Miguel Gryner, estudante da UFF: Como a Lu colocou, os tubarões da educação como Lehman, que participou do governo de transição, vem tendo seus interesses atendidos. O Ministro Camilo Santana e Lula já garantiram que não vão revogar a reforma do ensino médio, que vem precarizando a vida dos professores e exclui ainda mais quem estuda nas escolas públicas. Além disso, também querem passar no Congresso o Novo Arcabouço Fiscal, uma política que substitui o teto de gastos e ameaça a médio prazo a garantia de investimento constitucional da educação em nome de pagar a fraudulenta dívida pública. Essas políticas, o loteamento da FNDE para o Centrão e a não recomposição de mais de 10 anos de cortes demonstram que a educação seguirá sendo um problema estrutural no Governo Lula-Alckmin. O aumento parcial das bolsas em um valor de 2,5 Bi se dá por um valor menor do que o novo Orçamento Secreto de Arthur Lira dá o tom dos limites de um projeto para a educação pautado na conciliação com os capitalistas. Para uma universidade à serviço dos trabalhadores a educação e todo conhecimento não pode ser fonte de lucro, mas um direito de todos. Isso só pode ser conquistado pela nossa mobilização ao lado dos trabalhadores de forma independente desse governo que vem dando todas essas sinalizações aos empresários.

Pedro Viana, estudante da UFMG: Acreditamos muito no potencial da juventude aliada a classe trabalhadora, como vem sendo a intervenção dos nossos camaradas do Le Poing Levé na luta contra a reforma da previdência na França, do Left Voice nos EUA, que esteve nas ruas com o Black Lives Matter e com a Geração U fundando sindicatos contra bilionários capitalistas. Como fazem nossos companheiros que foram parte da rebelião no Chile e agora se enfrentam com os ataques do governo Boric, e os que estão lutando contra a golpista Dina Boluarte no Peru, que vergonhosamente contou com o apoio de Lula para se manter no poder, também nossos camaradas do PTS, que na Argentina vem se enfrentando com o ajuste do governo de Alberto Fernandez e com a extrema direita liberal de Javier Milei, construindo a Frente de Esquerda e dos Trabalhadores Unidade, que foi a terceira força política do país nas últimas eleições e está presente em todas as lutas para defender que es trabalhadores assumam o controle.

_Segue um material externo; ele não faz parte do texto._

(** [sep.join(xs)]. *)
Fixpoint join (sep : pystr) (xs : list pystr) : pystr :=
  match xs with
  | [] => []
  | [x] => x
  | x :: rest => x ++ sep ++ join sep rest
  end.

(** Truth value of a [str]. *)
Definition str_truthy (s : pystr) : bool :=
  match s with [] => false | _ :: _ => true end.

(* --------------------------------------------------------------------- *)
(** *** Values *)

(** What [json.loads] can produce, and what the handler assembles from
    it.  A dictionary keeps its items in insertion order; its keys are
    strings.  A float is carried by its binary64 bit pattern: the
    program never computes with one. *)
Inductive pyval : Type :=
| PyNone
| PyBool (b : bool)
| PyInt (z : Z)
| PyFloat (bits : Z)
| PyStr (s : pystr)
| PyList (xs : list pyval)
| PyDict (items : list (pystr * pyval)).

Fixpoint dict_lookup (items : list (pystr * pyval)) (k : pystr) : option pyval :=
  match items with
  | [] => None
  | (k', v) :: rest => if str_eqb k' k then Some v else dict_lookup rest k
  end.

(* --------------------------------------------------------------------- *)
(** *** Exceptions *)

(** Every class below but the last derives from [Exception].
    [APIError] stands for [google.genai.errors.APIError] and its
    subclasses and carries [str(e)]; [HTTPException] is what
    [request.get_json()] raises on a body it cannot decode;
    [OtherException] is any other class deriving from [Exception], by
    name and text.  [BaseOnly] is a class that derives from
    [BaseException] and not from [Exception], such as
    [KeyboardInterrupt] or [SystemExit]. *)
Inductive exn : Type :=
| APIError (str_e : pystr)
| KeyError (key : pystr)
| TypeError
| AttributeError
| IndexError
| ValueError (msg : pystr)
| FileNotFoundError (msg : pystr)
| HTTPException (code : Z)
| Exception_ (msg : pystr)
| OtherException (class_name : pystr) (str_e : pystr)
| UnicodeEncodeError
| BaseOnly (class_name : pystr) (str_e : pystr).

Definition isinstance_APIError (e : exn) : bool :=
  match e with APIError _ => true | _ => false end.

Definition isinstance_Exception (e : exn) : bool :=
  match e with BaseOnly _ _ => false | _ => true end.

(** [str(e)].  An exception built with a text shows that text, a
    [KeyError] shows the [repr] of its key, which for the plain words
    the program looks up is the key between single quotes.  The errors
    of the interpreter and of the request decoder carry an ASCII
    sentence whose wording changes with the version; the name of the
    class stands for it. *)
Definition str_exn (e : exn) : pystr :=
  match e with
  | APIError str_e => str_e
  | KeyError key => py "'" ++ key ++ py "'"
  | TypeError => py "TypeError"
  | AttributeError => py "AttributeError"
  | IndexError => py "IndexError"
  | ValueError msg => msg
  | FileNotFoundError msg => msg
  | HTTPException _ => py "HTTPException"
  | Exception_ msg => msg
  | OtherException _ str_e => str_e
  | UnicodeEncodeError => py "UnicodeEncodeError"
  | BaseOnly _ str_e => str_e
  end.

Inductive result (A : Type) : Type :=
| Ok (a : A)
| Raise (e : exn).
Arguments Ok {A} a.
Arguments Raise {A} e.

(* --------------------------------------------------------------------- *)
(** *** Operations on values that may raise *)

(** [v.get(k, default)]: only a [dict] has the method. *)
Definition py_get (v : pyval) (k : pystr) (default : pyval) : result pyval :=
  match v with
  | PyDict items =>
      match dict_lookup items k with
      | Some x => Ok x
      | None => Ok default
      end
  | _ => Raise AttributeError
  end.

(** [v[k]] for a string key [k]. *)
Definition py_getitem (v : pyval) (k : pystr) : result pyval :=
  match v with
  | PyDict items =>
      match dict_lookup items k with
      | Some x => Ok x
      | None => Raise (KeyError k)
      end
  | _ => Raise TypeError
  end.

(** The elements [for x in v] visits: the items of a list, the keys of
    a dictionary, the characters of a string. *)
Definition py_iter (v : pyval) : result (list pyval) :=
  match v with
  | PyList xs => Ok xs
  | PyDict items => Ok (map (fun kv => PyStr (fst kv)) items)
  | PyStr s => Ok (map (fun c => PyStr [c]) s)
  | _ => Raise TypeError
  end.

(* --------------------------------------------------------------------- *)
(** *** The terminal *)

(** The standard output behind [print], by the characters its encoding
    can write.  Every encoding Python gives to a terminal writes
    ASCII; [encodable] tells which other characters it writes. *)
Record Terminal := { encodable : pychar -> bool }.

Definition can_write (out : Terminal) (s : pystr) : bool :=
  forallb (fun c => (c <? 128)%N || encodable out c) s.

(** [print(s)]: the text is written, or the encoder raises. *)
Definition py_print (out : Terminal) (s : pystr) : result unit :=
  if can_write out s then Ok tt else Raise UnicodeEncodeError.

End Py.
Import Py.

(* ===================================================================== *)
(** ** [json.dumps(d, indent=2)] on a dictionary of strings *)
(* ===================================================================== *)

Module Json.

Definition hex_digit (d : N) : pychar :=
  if (d <? 10)%N then (48 + d)%N else (97 + (d - 10))%N.

(** [format(n, '04x')] for [n < 0x10000]. *)
Definition hex4 (n : N) : pystr :=
  [ hex_digit (N.land (N.shiftr n 12) 15);
    hex_digit (N.land (N.shiftr n 8) 15);
    hex_digit (N.land (N.shiftr n 4) 15);
    hex_digit (N.land n 15) ].

Definition backslash : pychar := 92%N.
Definition dquote : pychar := 34%N.

Definition u_escape (n : N) : pystr :=
  backslash :: 117%N :: hex4 n.

(** One character under [ensure_ascii=True]: everything outside the
    range from space to tilde is escaped, and so are the quote and the
    backslash. *)
Definition escape_char (c : pychar) : pystr :=
  if (c =? 92)%N then [backslash; backslash]
  else if (c =? 34)%N then [backslash; dquote]
  else if (c =? 8)%N then [backslash; 98%N]
  else if (c =? 12)%N then [backslash; 102%N]
  else if (c =? 10)%N then [backslash; 110%N]
  else if (c =? 13)%N then [backslash; 114%N]
  else if (c =? 9)%N then [backslash; 116%N]
  else if ((32 <=? c) && (c <=? 126))%N then [c]
  else if (c <? 65536)%N then u_escape c
  else
    let n := (c - 65536)%N in
    u_escape (N.lor 55296 (N.land (N.shiftr n 10) 1023))
    ++ u_escape (N.lor 56320 (N.land n 1023)).

Definition encode_str (s : pystr) : pystr :=
  [dquote] ++ flat_map escape_char s ++ [dquote].

Definition dump_item (kv : pystr * pystr) : pystr :=
  py "  " ++ encode_str (fst kv) ++ py ": " ++ encode_str (snd kv).

Definition dumps_indent2 (d : list (pystr * pystr)) : pystr :=
  match d with
  | [] => py "{}"
  | _ => py "{" ++ nl ++ join (py "," ++ nl) (map dump_item d) ++ nl ++ py "}"
  end.

End Json.

(* ===================================================================== *)
(** ** The model client: [google.genai] *)
(* ===================================================================== *)

Module Genai.

(** A value of any shape, as the grounding metadata of a response
    may be: [None], a boolean, an integer, a string, a list, a
    dictionary, or a plain object with the attributes listed.  A plain
    object is true in a condition, cannot be iterated, and is not
    something [jsonify] can serialise. *)
Inductive pyobj : Type :=
| ONone
| OBool (b : bool)
| OInt (z : Z)
| OStr (s : pystr)
| OList (xs : list pyobj)
| ODict (items : list (pystr * pyobj))
| OObject (attrs : list (pystr * pyobj)).

Fixpoint attr_lookup (attrs : list (pystr * pyobj)) (name : pystr)
  : option pyobj :=
  match attrs with
  | [] => None
  | (name', v) :: rest =>
      if str_eqb name' name then Some v else attr_lookup rest name
  end.

(** Truth value in a condition. *)
Definition obj_truthy (o : pyobj) : bool :=
  match o with
  | ONone => false
  | OBool b => b
  | OInt z => negb (z =? 0)
  | OStr s => str_truthy s
  | OList xs => match xs with [] => false | _ :: _ => true end
  | ODict items => match items with [] => false | _ :: _ => true end
  | OObject _ => true
  end.

(** [o.name], for the names the handler reads.  Of these a built-in
    value has one only: a string has the method [title], which is an
    object. *)
Definition getattr (o : pyobj) (name : pystr) : result pyobj :=
  match o with
  | OObject attrs =>
      match attr_lookup attrs name with
      | Some v => Ok v
      | None => Raise AttributeError
      end
  | OStr _ =>
      if str_eqb name (py "title") then Ok (OObject [])
      else Raise AttributeError
  | _ => Raise AttributeError
  end.

(** [getattr(o, name, None)]. *)
Definition getattr_default (o : pyobj) (name : pystr) : pyobj :=
  match getattr o name with
  | Ok v => v
  | Raise _ => ONone
  end.

(** The elements [for x in o] visits. *)
Definition obj_iter (o : pyobj) : result (list pyobj) :=
  match o with
  | OList xs => Ok xs
  | ODict items => Ok (map (fun kv => OStr (fst kv)) items)
  | OStr s => Ok (map (fun c => OStr [c]) s)
  | _ => Raise TypeError
  end.

(** What [jsonify] makes of a value before it builds the response: a
    plain object cannot be serialised. *)
Fixpoint serialise (o : pyobj) : result pyval :=
  match o with
  | ONone => Ok PyNone
  | OBool b => Ok (PyBool b)
  | OInt z => Ok (PyInt z)
  | OStr s => Ok (PyStr s)
  | OList xs =>
      match
        (fix each (xs : list pyobj) : result (list pyval) :=
           match xs with
           | [] => Ok []
           | x :: rest =>
               match serialise x with
               | Raise e => Raise e
               | Ok v =>
                   match each rest with
                   | Raise e => Raise e
                   | Ok vs => Ok (v :: vs)
                   end
               end
           end) xs
      with
      | Raise e => Raise e
      | Ok vs => Ok (PyList vs)
      end
  | ODict items =>
      match
        (fix each (items : list (pystr * pyobj))
           : result (list (pystr * pyval)) :=
           match items with
           | [] => Ok []
           | (k, x) :: rest =>
               match serialise x with
               | Raise e => Raise e
               | Ok v =>
                   match each rest with
                   | Raise e => Raise e
                   | Ok vs => Ok ((k, v) :: vs)
                   end
               end
           end) items
      with
      | Raise e => Raise e
      | Ok vs => Ok (PyDict vs)
      end
  | OObject _ => Raise TypeError
  end.
(** * HelloFreshScrape: the extraction and normalisation engine

    A shallow embedding of [utils.py], [recipe_selectors.py],
    [scraper.py] and the request handler of [app.py], followed by the
    properties that the specification states about them and by further
    properties read off the code.

    Conventions of the model.
    - A Python value is a [pyval]; Python's [None] is [PNone] and a JSON
      object is an association list in insertion order.
    - A Python exception is a constructor of [exn]; a computation that
      may raise returns a [result].
    - Text is a [string] of ASCII characters: case mapping and character
      classes are those of Python on code points below 128.
    - A Python [float] is a double: a finite one is given by the
      rational number it denotes ([Q], kept in lowest terms), and every
      conversion and operation rounds to the nearest double, ties to
      even; the infinities, not-a-number and negative zero are values of
      their own.
    - An [int] is unbounded.  The conversions between text and an
      [int] refuse more than 4300 digits, as the interpreter does by
      default: [int] of a longer run of digits raises, and so does
      [str] of a longer number.  [str_converts] says of a value that
      [str] returns on it; the values that [json.loads] delivers all
      do.
    - The third-party libraries (BeautifulSoup/lxml, the interpreter's
      [repr]) are an interface, [Env]; the repository's own code is
      written out over it.  The HTML parser and the JSON decoder are a
      second interface, [Web], and the network is a function from the
      requests of a call to what they come to. *)

From Stdlib Require Import String Ascii List ZArith QArith Lia Bool.
From stdpp Require Import base option strings gmap.

Set Warnings "-register-all".
Local Open Scope Z_scope.

(* ================================================================== *)
(** ** Python values, exceptions                                        *)
(* ================================================================== *)

Module Py.

(** The exceptions the modelled code can raise.  [LibError] stands for
    any exception raised inside a third-party call. *)
Inductive exn : Type :=
| KeyError (k : string)
| IndexError
| ValueError
| JSONDecodeError
| ZeroDivisionError
| OverflowError
| TypeError
| AttributeError
| RecursionError
| LibError (msg : string).

(** [except ValueError] catches the class and its subclass
    [json.JSONDecodeError]. *)
Definition is_ValueError (e : exn) : bool :=
  match e with
  | ValueError | JSONDecodeError => true
  | _ => false
  end.

Inductive result (A : Type) : Type :=
| Ok (a : A)
| Raise (e : exn).
Arguments Ok {A} a.
Arguments Raise {A} e.

Definition bind {A B} (m : result A) (f : A -> result B) : result B :=
  match m with
  | Ok a => f a
  | Raise e => Raise e
  end.

(** [try: body / except Exception: handler] *)
Definition try_except {A} (body : result A) (handler : exn -> result A)
  : result A :=
  match body with
  | Ok a => Ok a
  | Raise e => handler e
  end.

(** A [float]: a finite double, given by the rational number that it
    denotes (positive zero is [Fin 0]), negative zero, an infinity, or
    not-a-number. *)
Inductive pyfloat : Type :=
| Fin (q : Q)
| NegZero
| Inf (negative : bool)
| NaN.

Coercion Fin : Q >-> pyfloat.
Bind Scope Q_scope with pyfloat.

(** Arithmetic on doubles (IEEE 754 binary64): 53 bits of precision,
    least exponent -1074, values below [2^1024]. *)
Module Float.

(** [2^e] as a rational number. *)
Definition pow2 (e : Z) : Q :=
  if 0 <=? e then inject_Z (2 ^ e) else 1 # Z.to_pos (2 ^ (- e)).

(** Numerator and denominator of [n/d * 2^(-e)]. *)
Definition scaled_num (n : positive) (e : Z) : Z :=
  Z.pos n * 2 ^ Z.max 0 (- e).

Definition scaled_den (d : positive) (e : Z) : Z :=
  Z.pos d * 2 ^ Z.max 0 e.

(** The double nearest to the positive rational [n/d], ties to even.
    [e] is the exponent of the last place: the one for which
    [n/d * 2^(-e)] has 53 bits, but not below -1074 (subnormal range);
    [m'] is the rounded significand.  A result of [2^1024] or more is
    the infinity. *)
Definition round_pos (n d : positive) : pyfloat :=
  let e0 := Z.log2 (Z.pos n) - Z.log2 (Z.pos d) - 52 in
  let e1 :=
    if scaled_num n e0 / scaled_den d e0 <? 2 ^ 52 then e0 - 1 else e0 in
  let e := Z.max e1 (-1074) in
  let a := scaled_num n e in
  let b := scaled_den d e in
  let m := a / b in
  let r := a mod b in
  let m' := if 2 * r <? b then m
            else if (2 * r =? b) && Z.even m then m else m + 1 in
  if (0 <=? e) && (2 ^ 1024 <=? m' * 2 ^ e) then Inf false
  else Fin (Qred (inject_Z m' * pow2 e)).

(** [-x] *)
Definition neg (f : pyfloat) : pyfloat :=
  match f with
  | Fin q => if Qnum q =? 0 then NegZero else Fin (Qopp q)
  | NegZero => Fin 0
  | Inf s => Inf (negb s)
  | NaN => NaN
  end.

(** The double nearest to a rational number. *)
Definition round (q : Q) : pyfloat :=
  match Qnum q with
  | Z0 => Fin 0
  | Z.pos n => round_pos n (Qden q)
  | Z.neg n => neg (round_pos n (Qden q))
  end.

Somos parte dessa juventude internacionalista que no Brasil quer se apropriar dessas experiências, resgatando também as lições de luta do movimento estudantil para poder despertar nessa nova geração, que de tanto os bolsonaristas falarem mal do comunismo quer conhecer essas ideias, a vontade serem sujeitos para atuar na luta por transformar essa sociedade pela raiz. Uma luta que vai muito além daquele pensamento gradualista que os reformistas tentam fazer parecer como a única alternativa possível, como se nosso destino fosse ir aos poucos conquistando terreno por dentro desse sistema e das suas instituições para avançar com as ideias socialistas e a revolução fosse um futuro distante. Quando na verdade essa é uma forma de canalizar a disposição que existe em nossa juventude para questionar esse sistema, vendendo a ideia de que podemos ter mais representatividade e uma sociedade mais “inclusiva e popular” sem acabar com os pilares que sustentam o capitalismo, o que só serve para impedir que possamos construir desde agora uma força revolucionária e comunista que tanto faz tremer os bolsonaristas e os capitalistas. Nossas chapas e intervenção rumo ao Conune estão a serviço de aprofundar esses debates e essas perspectivas.